---- Dataset records
(* ===== verification/TerminalIo.v ===== *)
(** * The terminal

    src/src/TerminalIo.cpp: the commands of several jobs print at the same time;
    one job at a time owns the terminal and prints directly, what the others
    print is kept in 64 line buffers until they own it. What a thread does with
    the mutex held, up to giving it back or waiting, is a function; the
    interleavings of the jobs, one thread each, are a step relation that
    records the calls and the writes. *)

From stdpp Require Import sorting.
From S2P Require Import Prelude PathUtil.

Definition kLineBufSize : Z := 8192.
Definition kLineBufCount : Z := 64.

(** [m_Data] is the row of [s_BufferData] that belongs to the buffer. *)
Record LineBuffer : Type := mkLine {
  lb_JobId : Z;
  lb_SortKey : Z;
  lb_IsStderr : bool;
  lb_Len : Z;
  lb_Data : cstr }.

(** The static variables. A [LineBuffer*] is an index into [s_Linebufs], NULL is -1. *)
Record Terminal : Type := mkTerm {
  s_PrintingJobIndex : Z;
  s_FreeLinebufCount : Z;
  s_QueuedLinebufCount : Z;
  s_FreeLinebufs : list Z;
  s_QueuedLinebufs : list Z;
  s_Linebufs : list LineBuffer }.

Definition TerminalIoInit : Terminal :=
  mkTerm (-1) kLineBufCount 0 (seqZ 0 kLineBufCount) (replicate (Z.to_nat kLineBufCount) (-1))
    (replicate (Z.to_nat kLineBufCount) (mkLine 0 0 false 0 (replicate (Z.to_nat kLineBufSize) NUL))).

Definition set_owner (job_id : Z) (t : Terminal) : Terminal :=
  mkTerm job_id (s_FreeLinebufCount t) (s_QueuedLinebufCount t) (s_FreeLinebufs t) (s_QueuedLinebufs t) (s_Linebufs t).

Definition AllocLineBuffer (t : Terminal) : res (Terminal * option Z) :=
  _ ← check (s_FreeLinebufCount t + s_QueuedLinebufCount t =? kLineBufCount)
    "s_FreeLinebufCount + s_QueuedLinebufCount == kLineBufCount";
  if negb (s_FreeLinebufCount t =? 0) then
    let count := s_FreeLinebufCount t - 1 in
    b ← of_opt (s_FreeLinebufs t !!z count);
    OK (mkTerm (s_PrintingJobIndex t) count (s_QueuedLinebufCount t) (s_FreeLinebufs t) (s_QueuedLinebufs t) (s_Linebufs t), Some b)
  else OK (t, None).

(** ** Flushing the queue of a job *)

(** The difference of two [int]s; it can wrap. *)
Definition CompareBuffers (li ri : LineBuffer) : Z := i32 (lb_SortKey li - lb_SortKey ri).

(** What the C standard promises of [qsort]: when the comparison is that of a
    total preorder on the elements of the array, they come out in its order;
    elements that compare equal come in any order. *)
Definition consistent {A} (cmp : A -> A -> Z) (l : list A) : Prop :=
  (forall x y, x ∈ l -> y ∈ l -> 0 <= cmp x y -> cmp y x <= 0) /\
  (forall x y z, x ∈ l -> y ∈ l -> z ∈ l -> cmp x y <= 0 -> cmp y z <= 0 -> cmp x z <= 0) /\
  (forall x y, x ∈ l -> y ∈ l -> cmp x y <= 0 -> 0 <= cmp y x).

Class QSort : Type := {
  qsort : forall {A : Type}, (A -> A -> Z) -> list A -> list A;
  qsort_perm : forall {A : Type} (cmp : A -> A -> Z) (l : list A), consistent cmp l -> qsort cmp l ≡ₚ l;
  qsort_sorted : forall {A : Type} (cmp : A -> A -> Z) (l : list A), consistent cmp l ->
    StronglySorted (fun x y => cmp x y <= 0) (qsort cmp l) }.

(** An instance, for running the model: insertion sort, which keeps equal
    elements in their order. *)
Section Insertion.
Context {A : Type} (cmp : A -> A -> Z).

Fixpoint qinsert (x : A) (l : list A) : list A :=
  match l with
  | [] => [x]
  | y :: l' => if cmp x y <=? 0 then x :: y :: l' else y :: qinsert x l'
  end.

Definition insertion_qsort (l : list A) : list A := foldr qinsert [] l.

Lemma qinsert_perm x l : qinsert x l ≡ₚ x :: l.
Proof. induction l as [|y l IH]; cbn; [done|]. destruct (_ <=? _); [done|]. by rewrite IH, Permutation_swap. Qed.

Lemma insertion_qsort_perm l : insertion_qsort l ≡ₚ l.
Proof. induction l as [|x l IH]; cbn; [done|]. by rewrite qinsert_perm, IH. Qed.

Lemma qinsert_sorted x l : consistent cmp (x :: l) -> StronglySorted (fun x y => cmp x y <= 0) l ->
  StronglySorted (fun x y => cmp x y <= 0) (qinsert x l).
Proof.
  intros (Ha & Ht & Hb) Hl. induction Hl as [|y l Hl IH Hy]; cbn; [by repeat constructor|]. rewrite Forall_forall in Hy.
  destruct (Z.leb_spec (cmp x y) 0) as [Hx|Hx].
  - constructor; [constructor; [done|by rewrite Forall_forall]|]. constructor; [done|]. apply Forall_forall.
    intros z Hz. apply (Ht x y z); try set_solver.
  - constructor.
    + apply IH; intros; [eapply Ha|eapply Ht|eapply Hb]; try eassumption; set_solver.
    + apply Forall_forall. intros z. rewrite qinsert_perm. intros [->|Hz]%elem_of_cons; [|by apply Hy].
      apply Ha; [set_solver..|lia].
Qed.

Lemma consistent_sub l l' : consistent cmp l -> (forall x, x ∈ l' -> x ∈ l) -> consistent cmp l'.
Proof. intros (Ha & Ht & Hb) Hs. split_and!; [intros x y ? ?; apply Ha|intros x y z ? ? ?; apply (Ht x y z)|intros x y ? ?; apply Hb]; auto. Qed.

Lemma insertion_qsort_sorted l : consistent cmp l -> StronglySorted (fun x y => cmp x y <= 0) (insertion_qsort l).
Proof.
  induction l as [|x l IH]; intros Hc; cbn; [constructor|]. apply qinsert_sorted.
  - eapply consistent_sub; [exact Hc|]. intros y. by rewrite !elem_of_cons, insertion_qsort_perm.
  - apply IH. eapply consistent_sub; [exact Hc|set_solver].
Qed.

End Insertion.

#[export] Instance insertion_qsort_instance : QSort := {
  qsort := @insertion_qsort;
  qsort_perm := fun A cmp l _ => insertion_qsort_perm cmp l;
  qsort_sorted := @insertion_qsort_sorted }.

(** What a stretch under the mutex does to [s_CanPrint]. *)
Inductive cond_op : Type := CondSignal | CondBroadcast.

(** A call of [write] on the error or the output stream. *)
Definition stream_write : Type := bool * cstr.

Section Flush.
Context `{QSort}.

(** The first loop: the queued buffers of the job, each with its contents. *)
Fixpoint collect (t : Terminal) (job_id : Z) (n : nat) (i : Z) : res (list LineBuffer) :=
  match n with
  | O => OK []
  | S n =>
      b ← of_opt (s_QueuedLinebufs t !!z i);
      l ← of_opt (s_Linebufs t !!z b);
      rest ← collect t job_id n (i + 1);
      OK (if job_id =? lb_JobId l then l :: rest else rest)
  end.

(** The last loop: the last pointer moves to the slot of a removed one. *)
Fixpoint compact (fuel : nat) (job_id : Z) (i : Z) (t : Terminal) : res Terminal :=
  if i <? s_QueuedLinebufCount t then
    match fuel with
    | O => Err OutOfFuel
    | S fuel =>
        b ← of_opt (s_QueuedLinebufs t !!z i);
        l ← of_opt (s_Linebufs t !!z b);
        if lb_JobId l =? job_id then
          let count := s_QueuedLinebufCount t - 1 in
          last ← of_opt (s_QueuedLinebufs t !!z count);
          queued ← zwrite i last (s_QueuedLinebufs t);
          free ← zwrite (s_FreeLinebufCount t) b (s_FreeLinebufs t);
          compact fuel job_id i
            (mkTerm (s_PrintingJobIndex t) (s_FreeLinebufCount t + 1) count free queued (s_Linebufs t))
        else compact fuel job_id (i + 1) t
    end
  else OK t.

Definition buffer_write (l : LineBuffer) : stream_write := (lb_IsStderr l, bytes_at (lb_Data l) 0 (lb_Len l)).

Definition FlushOutputQueue (job_id : Z) (t : Terminal) : res (Terminal * list stream_write * list cond_op) :=
  buffers ← collect t job_id (Z.to_nat (s_QueuedLinebufCount t)) 0;
  t' ← compact (Z.to_nat (s_QueuedLinebufCount t)) job_id 0 t;
  OK (t', map buffer_write (qsort CompareBuffers buffers),
      if 1 =? zlen buffers then [CondSignal] else if 1 <? zlen buffers then [CondBroadcast] else []).

(** ** Printing *)

(** The arguments of [TerminalIoEmit] besides the job. *)
Record emission : Type := mkEm { em_IsStderr : bool; em_SortKey : Z; em_Data : cstr }.

(** How a stretch under the mutex ends: the call is over, or waits with some
    of its data left, or has given the mutex back and is about to write. *)
Inductive emit_end : Type :=
| EmitDone
| EmitSleep (data : cstr)
| EmitWrite (data : cstr).

(** Filling a buffer and queueing it; what is left of the data. *)
Definition fill_buffer (t : Terminal) (buf : Z) (job_id : Z) (e : emission) (data : cstr) : res (Terminal * cstr) :=
  let len := zlen data in
  l ← of_opt (s_Linebufs t !!z buf);
  let n := if kLineBufSize - 1 <? len then kLineBufSize - 1 else len in
  text ← copy_into (lb_Data l) 0 (bytes_at data 0 n);
  text ← zwrite n NUL text;
  lines ← zwrite buf (mkLine job_id (em_SortKey e) (em_IsStderr e) n text) (s_Linebufs t);
  queued ← zwrite (s_QueuedLinebufCount t) buf (s_QueuedLinebufs t);
  OK (mkTerm (s_PrintingJobIndex t) (s_FreeLinebufCount t) (s_QueuedLinebufCount t + 1) (s_FreeLinebufs t) queued lines,
      drop (Z.to_nat n) data).

(** The loop [while (len > 0)], from there or from a wake-up in the inner loop;
    [buf] keeps its value from one iteration to the next. *)
Fixpoint emit_loop (fuel : nat) (job_id : Z) (e : emission) (data : cstr) (buf : option Z) (t : Terminal)
  : res (Terminal * list stream_write * list cond_op * emit_end) :=
  if 0 <? zlen data then
    match fuel with
    | O => Err OutOfFuel
    | S fuel =>
        found ← (if (-1 =? s_PrintingJobIndex t) || (job_id =? s_PrintingJobIndex t) then OK (t, buf, true)
                 else
                   '(t, b) ← AllocLineBuffer t;
                   OK (t, b, match b with Some _ => true | None => false end));
        let '(t, buf, go) := found in
        if negb go then OK (t, [], [], EmitSleep data)
        else
          '(t, out, ops) ← (if -1 =? s_PrintingJobIndex t then FlushOutputQueue job_id (set_owner job_id t)
                            else if negb (job_id =? s_PrintingJobIndex t) then
                              _ ← check (match buf with Some _ => true | None => false end) "buf";
                              OK (t, [], [])
                            else OK (t, [], []));
          match buf with
          | None => OK (t, out, ops, EmitWrite data)
          | Some b =>
              '(t, data) ← fill_buffer t b job_id e data;
              '(t, out', ops', e') ← emit_loop fuel job_id e data (Some b) t;
              OK (t, out ++ out', ops ++ ops', e')
          end
    end
  else OK (t, [], [], EmitDone).

Definition TerminalIoEmit (job_id : Z) (e : emission) (data : cstr) (t : Terminal)
  : res (Terminal * list stream_write * list cond_op * emit_end) :=
  emit_loop (length data) job_id e data None t.

(** [TerminalIoPrintf], of the formatted text: what fits its buffer is emitted. *)
Definition TerminalIoPrintf (sort_key : Z) (text : cstr) : emission := mkEm false sort_key (take (16384 - 1) text).

(** [TerminalIoJobExit] from the point where the terminal is free. *)
Definition JobExit_flush (job_id : Z) (t : Terminal) : res (Terminal * list stream_write * list cond_op) :=
  '(t, out, ops) ← FlushOutputQueue job_id (set_owner job_id t);
  OK (set_owner (-1) t, out, ops).

(** After a wake-up; [None] is another wait. *)
Definition JobExit_wait (job_id : Z) (t : Terminal) : res (option (Terminal * list stream_write * list cond_op)) :=
  if negb (-1 =? s_PrintingJobIndex t) then OK None
  else r ← JobExit_flush job_id t; OK (Some r).

Definition TerminalIoJobExit (job_id : Z) (t : Terminal) : res (option (Terminal * list stream_write * list cond_op)) :=
  if negb (job_id =? s_PrintingJobIndex t) then JobExit_wait job_id t
  else r ← JobExit_flush job_id t; OK (Some r).

End Flush.

(** ** The jobs

    A job is a thread, its id the index of the thread. The trace, newest entry
    first, has the calls, the writes and the ends of the jobs. *)

Inductive job_pc : Type :=
| JobOutside
| JobEmitSleeps (e : emission) (data : cstr)
| JobEmitWoken (e : emission) (data : cstr)
| JobWrites (is_stderr : bool) (data : cstr)
| JobExitSleeps
| JobExitWoken
| JobBroadcasts.

Inductive entry : Type :=
| Called (job : nat) (e : emission)
| Wrote (job : nat) (w : stream_write)
| Exited (job : nat).

Definition asleep (p : job_pc) : bool :=
  match p with JobEmitSleeps _ _ | JobExitSleeps => true | _ => false end.

Definition wake_job (p : job_pc) : job_pc :=
  match p with
  | JobEmitSleeps e data => JobEmitWoken e data
  | JobExitSleeps => JobExitWoken
  | _ => p
  end.

(** The jobs after the operations on the condition variable: a signal wakes one
    sleeping job, if there is one. *)
Inductive notified : list cond_op -> list job_pc -> list job_pc -> Prop :=
| notified_nil jobs : notified [] jobs jobs
| notified_broadcast ops jobs jobs' :
    notified ops (wake_job <$> jobs) jobs' -> notified (CondBroadcast :: ops) jobs jobs'
| notified_signal ops jobs jobs' i p : jobs !! i = Some p -> asleep p = true ->
    notified ops (<[i := wake_job p]> jobs) jobs' -> notified (CondSignal :: ops) jobs jobs'
| notified_nobody ops jobs jobs' : (forall i p, jobs !! i = Some p -> asleep p = false) ->
    notified ops jobs jobs' -> notified (CondSignal :: ops) jobs jobs'.

Record term_sys : Type := mkTSys {
  ts_term : Terminal;
  ts_jobs : list job_pc;
  ts_trace : list entry }.

Definition emit_pc (e : emission) (r : emit_end) : job_pc :=
  match r with
  | EmitDone => JobOutside
  | EmitSleep data => JobEmitSleeps e data
  | EmitWrite data => JobWrites (em_IsStderr e) data
  end.

(** Writes made one after the other, on top of a trace. *)
Definition wrote (j : nat) (out : list stream_write) (trace : list entry) : list entry :=
  rev (map (Wrote j) out) ++ trace.

Section Jobs.
Context `{QSort}.

Inductive term_step : term_sys -> term_sys -> Prop :=
| term_emit t jobs tr j e t' out ops r jobs' : jobs !! j = Some JobOutside ->
    TerminalIoEmit (Z.of_nat j) e (em_Data e) t = OK (t', out, ops, r) ->
    notified ops (<[j := emit_pc e r]> jobs) jobs' ->
    term_step (mkTSys t jobs tr) (mkTSys t' jobs' (wrote j out (Called j e :: tr)))
| term_emit_woken t jobs tr j e data t' out ops r jobs' : jobs !! j = Some (JobEmitWoken e data) ->
    TerminalIoEmit (Z.of_nat j) e data t = OK (t', out, ops, r) ->
    notified ops (<[j := emit_pc e r]> jobs) jobs' ->
    term_step (mkTSys t jobs tr) (mkTSys t' jobs' (wrote j out tr))
| term_write t jobs tr j s data : jobs !! j = Some (JobWrites s data) ->
    term_step (mkTSys t jobs tr) (mkTSys t (<[j := JobOutside]> jobs) (Wrote j (s, data) :: tr))
| term_exit t jobs tr j t' out ops jobs' : jobs !! j = Some JobOutside ->
    TerminalIoJobExit (Z.of_nat j) t = OK (Some (t', out, ops)) ->
    notified ops (<[j := JobBroadcasts]> jobs) jobs' ->
    term_step (mkTSys t jobs tr) (mkTSys t' jobs' (Exited j :: wrote j out tr))
| term_exit_sleeps t jobs tr j : jobs !! j = Some JobOutside ->
    TerminalIoJobExit (Z.of_nat j) t = OK None ->
    term_step (mkTSys t jobs tr) (mkTSys t (<[j := JobExitSleeps]> jobs) tr)
| term_exit_woken t jobs tr j t' out ops jobs' : jobs !! j = Some JobExitWoken ->
    JobExit_wait (Z.of_nat j) t = OK (Some (t', out, ops)) ->
    notified ops (<[j := JobBroadcasts]> jobs) jobs' ->
    term_step (mkTSys t jobs tr) (mkTSys t' jobs' (Exited j :: wrote j out tr))
| term_exit_again t jobs tr j : jobs !! j = Some JobExitWoken ->
    JobExit_wait (Z.of_nat j) t = OK None ->
    term_step (mkTSys t jobs tr) (mkTSys t (<[j := JobExitSleeps]> jobs) tr)
| term_broadcast t jobs tr j jobs' : jobs !! j = Some JobBroadcasts ->
    notified [CondBroadcast] (<[j := JobOutside]> jobs) jobs' ->
    term_step (mkTSys t jobs tr) (mkTSys t jobs' tr)
| term_spurious t jobs tr j p : jobs !! j = Some p -> asleep p = true ->
    term_step (mkTSys t jobs tr) (mkTSys t (<[j := wake_job p]> jobs) tr).

Inductive term_reachable (n : nat) : term_sys -> Prop :=
| term_reach_start : term_reachable n (mkTSys TerminalIoInit (replicate n JobOutside) [])
| term_reach_step s s' : term_reachable n s -> term_step s s' -> term_reachable n s'.

End Jobs.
--------
**Prompt**
The line with "Definition kLineBufSize : Z := 8192." marks the end; reproduce exactly every line from the start of the entries up to it, that line included.

**Answer to the exercise**
(* ===== verification/TerminalIo.v ===== *)
(** * The terminal

    src/src/TerminalIo.cpp: the commands of several jobs print at the same time;
    one job at a time owns the terminal and prints directly, what the others
    print is kept in 64 line buffers until they own it. What a thread does with
    the mutex held, up to giving it back or waiting, is a function; the
    interleavings of the jobs, one thread each, are a step relation that
    records the calls and the writes. *)

From stdpp Require Import sorting.
From S2P Require Import Prelude PathUtil.

Definition kLineBufSize : Z := 8192.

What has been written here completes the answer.